The CEO Magazine sat down with William Lamb, CEO of Lucara Diamond Corp. - finder of the 1,111-carat Lesedi La Rona diamond at the Karowe Mine in Botswana - to talk about steering the development of the small miner with the big stones. Lucara’s acquisition of the Karowe Mine presented a major growth opportunity for the company. It was towards the end of 2009 when Lucara was able to obtain a 72 per cent stake in the Botswana asset as part of its AK6 project, and then set about constructing the mine. “It was in 2012, which was not the easiest time because we didn’t have a lot of information about the north lobe where the initial mining was focused. But since then, as we’ve mined into the other two loads within the resource, we’ve managed to see exponential growth, not just in our understanding of the ore and how it actually behaves, but also in the recovered revenue."

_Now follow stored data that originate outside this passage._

#[export] Instance read_inputs_proper : Proper (same_findings ==> eq) read_inputs.
Proof.
  intros e f H.
  destruct H as [Hget Hunk Hep Hid Hdar Hmot].
  assert (G : forall k d, population_key k = false ->
              get_or e k d = get_or f k d)
    by (intros k d Hk; unfold get_or; by rewrite Hget).
  assert (C : forall k, population_key k = false ->
              count_of e k = count_of f k)
    by (intros k Hk; unfold count_of; by rewrite G).
  assert (R : forall k, population_key k = false ->
              raw_count e k = raw_count f k)
    by (intros k Hk; unfold raw_count; by rewrite G).
  assert (M : forall k, population_key k = false ->
              sub_mapping e k = sub_mapping f k)
    by (intros k Hk; unfold sub_mapping; by rewrite Hget).
  assert (V : scored_severity_counts e = scored_severity_counts f)
    by (unfold scored_severity_counts; rewrite Hget by reflexivity;
        by rewrite M by reflexivity).
  unfold assessed_identity in Hid. unfold read_inputs. rewrite V, Hunk, Hep, Hid, Hdar, Hmot.
  repeat match goal with
  | |- context [count_of e ?k] => rewrite (C k) by (vm_compute; reflexivity)
  | |- context [raw_count e ?k] => rewrite (R k) by (vm_compute; reflexivity)
  | |- context [sub_mapping e ?k] => rewrite (M k) by (vm_compute; reflexivity)
  | |- context [get_or e ?k _] => rewrite (G k) by (vm_compute; reflexivity)
  end.
  reflexivity.
Qed.

(** The score ignores the size of the scanned population: two scans with
    the same findings and the same assessed domains get the same result, so
    adding healthy endpoints neither dilutes a weakness nor raises the score. *)
Theorem score_ignores_population e f profile overrides :
  same_findings e f ->
  compute_readiness_score e profile overrides = compute_readiness_score f profile overrides.
Proof. intros H. unfold compute_readiness_score. by rewrite H. Qed.

(** Evidence of [m] assessable TLS endpoints out of [n], one serving plaintext HTTP. *)
Definition estate (n m : Z) : pydict :=
  [("totals", VDict [("endpoints", VInt n)]); ("assessable_endpoint_count", VInt m);
   ("protocol_counts", VDict [("TLS", VInt m)]); ("plaintext_http_count", VInt 1)].

Lemma estate_get n m n' m' k : population_key k = false -> dict_get (estate n m) k = dict_get (estate n' m') k.
Proof.
  intros Hk. apply bool_decide_eq_false in Hk. unfold estate, dict_get. cbn [alookup].
  rewrite !(proj2 (str_eqb_neq _ k)) by set_solver. reflexivity.
Qed.

Lemma score_ignores_population_witness :
  compute_readiness_score (estate 2 1) None [] = compute_readiness_score (estate 5000 4000) None [].
Proof.
  apply score_ignores_population.
  constructor; [apply estate_get|vm_compute; reflexivity..].
Defined.

(** * Drivers *)

Lemma driver_leb_total a b : driver_leb a b = true \/ driver_leb b a = true.
Proof.
  unfold driver_leb. rewrite !orb_true_iff, !andb_true_iff, !Z.ltb_lt, !Z.eqb_eq.
  destruct (str_leb_total a.1 b.1); destruct (Z.lt_total (Z.abs a.2) (Z.abs b.2)) as [|[|]]; auto 6.
Qed.

Lemma driver_leb_trans a b c : driver_leb a b = true -> driver_leb b c = true -> driver_leb a c = true.
Proof.
  unfold driver_leb. rewrite !orb_true_iff, !andb_true_iff, !Z.ltb_lt, !Z.eqb_eq.
  intros [H|[H1 H2]] [K|[K1 K2]]; [left; lia..|]. right. split; [lia|]. by eapply str_leb_trans.
Qed.

(** A driver comes from an assessed category, with non-zero points. *)
Lemma all_drivers_spec i w d :
  d ∈ all_drivers (category_table i w) ->
  d.2 <> 0 /\ exists c, c ∈ category_table i w /\ c_assessed c = true /\ d ∈ c_drivers c.
Proof.
  intros H. unfold all_drivers in H.
  apply list_elem_of_In, in_flat_map in H as (c & Hc & Hd).
  apply filter_In in Hc as [Hc Ha]. apply list_elem_of_In in Hc, Hd.
  split; [|eauto].
  assert (N : forall ims n ok, d ∈ c_drivers (mk_category n ims ok) -> d.2 <> 0).
  { intros ims n ok. unfold mk_category, apply_weighted_impacts. simpl.
    rewrite list_elem_of_In, filter_In, negb_true_iff, Z.eqb_neq. tauto. }
  unfold category_table in Hc.
  repeat (apply elem_of_cons in Hc as [->|Hc]; [by eapply N|]). by apply not_elem_of_nil in Hc.
Qed.

(** The drivers of a result are the (at most five) largest impacts of the
    assessed categories, by decreasing magnitude and then by label: every one
    moves an assessed domain by a non-zero number of points, and none left out
    precedes one that is listed. *)
Theorem drivers_are_top_impacts evidence profile overrides r :
  compute_readiness_score evidence profile overrides = Ok r ->
  exists rest,
    r_drivers r ++ rest
      ≡ₚ all_drivers (category_table (read_inputs evidence) (resolve_weights profile overrides)) /\
    (length (r_drivers r) <= 5)%nat /\ (rest <> [] -> length (r_drivers r) = 5%nat) /\
    sorted_by driver_leb (r_drivers r) /\
    (forall d e, d ∈ r_drivers r -> e ∈ rest -> driver_leb d e = true) /\
    (forall d, d ∈ r_drivers r -> d.2 <> 0 /\
       exists c, c ∈ category_table (read_inputs evidence) (resolve_weights profile overrides) /\
         c_assessed c = true /\ d ∈ c_drivers c).
Proof.
  unfold compute_readiness_score. intros Hr.
  set (i := read_inputs evidence) in *. set (w := resolve_weights profile overrides) in *.
  destruct (score_inputs_spec i w) as (r' & Hr' & _ & _ & _ & Hd & _).
  rewrite Hr' in Hr. injection Hr as ->. rewrite Hd. unfold top_drivers.
  set (l := py_sorted driver_leb _).
  assert (Hs : sorted_by driver_leb l) by (apply py_sorted_sorted; [apply driver_leb_total|apply driver_leb_trans]).
  exists (drop 5 l). split; [rewrite take_drop; apply py_sorted_perm|].
  split; [rewrite length_take; lia|]. split.
  { intros Hne. rewrite length_take. destruct (Nat.le_gt_cases (length l) 5); [|lia].
    by rewrite drop_ge in Hne. }
  split; [by apply sorted_by_take|]. split.
  - intros d e H H'. apply list_elem_of_lookup in H as [n Hn], H' as [m Hm].
    apply lookup_take_Some in Hn as [Hn ?]. rewrite lookup_drop in Hm. apply (Hs n (5 + m)%nat); [lia|done..].
  - intros d H. apply all_drivers_spec. rewrite <- (py_sorted_perm driver_leb).
    by eapply elem_of_take in H as (? & ? & _); eapply list_elem_of_lookup_2.
Qed.

Lemma drivers_are_top_impacts_witness :
  exists r, compute_readiness_score (estate 2 1) None [] = Ok r /\
    r_drivers r = [("Plaintext HTTP exposure", -3)] /\ sorted_by driver_leb (r_drivers r).
Proof.
  eexists. split; [vm_compute; reflexivity|]. split; [reflexivity|].
  destruct (drivers_are_top_impacts (estate 2 1) None [] _ ltac:(vm_compute; reflexivity))
    as (rest & _ & _ & _ & Hs & _). exact Hs.
Defined.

“As an example," Lamb continues, "when we bought the project, the whole premise of actually spending the money was based on US$120 million of revenue per year. If you look at the last three years, we’ve done $180 million, $265 million, and [$223.8 million]. So we are generating much higher revenues from the same plant. It has been a very successful story for Lucara and its shareholders.” Having said this, William states that Lucara is “a very small drop in the diamond pond,” producing 350-400,000 carats per year compared to the global average of 125-128 million carats. “We’re sitting at about 0.38 per cent of worldwide production,” he says. Nevertheless, “Because of the size of the stones we recover we are in a position to materially affect the sales side for these stones in the marketplace ... supply and demand fundamentals for the large stone is becoming very important for us in terms of overall monitoring. That’s where we fit into it. We have a role to play, even though we’re a very small producer.”
Lamb's technical background in the diamond industry helps him to understand, "the technical aspects, allows you to manage people a lot more efficiently." It has also helped him define Lucara's core values: safety, communication, responsibility and strong relationships with suppliers and corporate alliances. And while Lucara has grown faster than he had reasonably imagined, it is not all clear sailing ahead. “The short-term future is not going to be an easy road,” he notes. “The main criteria that is affecting us is rough diamond inventory because many of the large producers are not selling due to the slowdown in the consumption of smaller fine goods. They keep building inventory in that area, but because polishers are not getting money back in again, from the sale of polished goods, the inventory build-up goes all the way through the pipeline. So the buyers are not getting money to buy rough and that’s because we’re not seeing the polished stones being sold off into the consumer market. It’s going to take probably more than 12 months to actually see that inventory flow through the pipeline. There’s still 12 to 18 months of tough times ahead yet.”
To get through this perceived challenging period, Lucara will be focusing on safety and cost control: "“Reduce the cost as much as possible, but also try and maintain a high production profile,” preserving value by recovering large stones without breaking them. The final focus will be on the actual sales process. “The challenge is, when people actually start to see that the market is in a tough position, then they are less inclined to travel to Botswana for a sale. So it’s making sure we’ve got the right people and the correct production profiles so that the sales parcels are set up very well ... Focusing on our sales side to get the best value for our stones is vital.”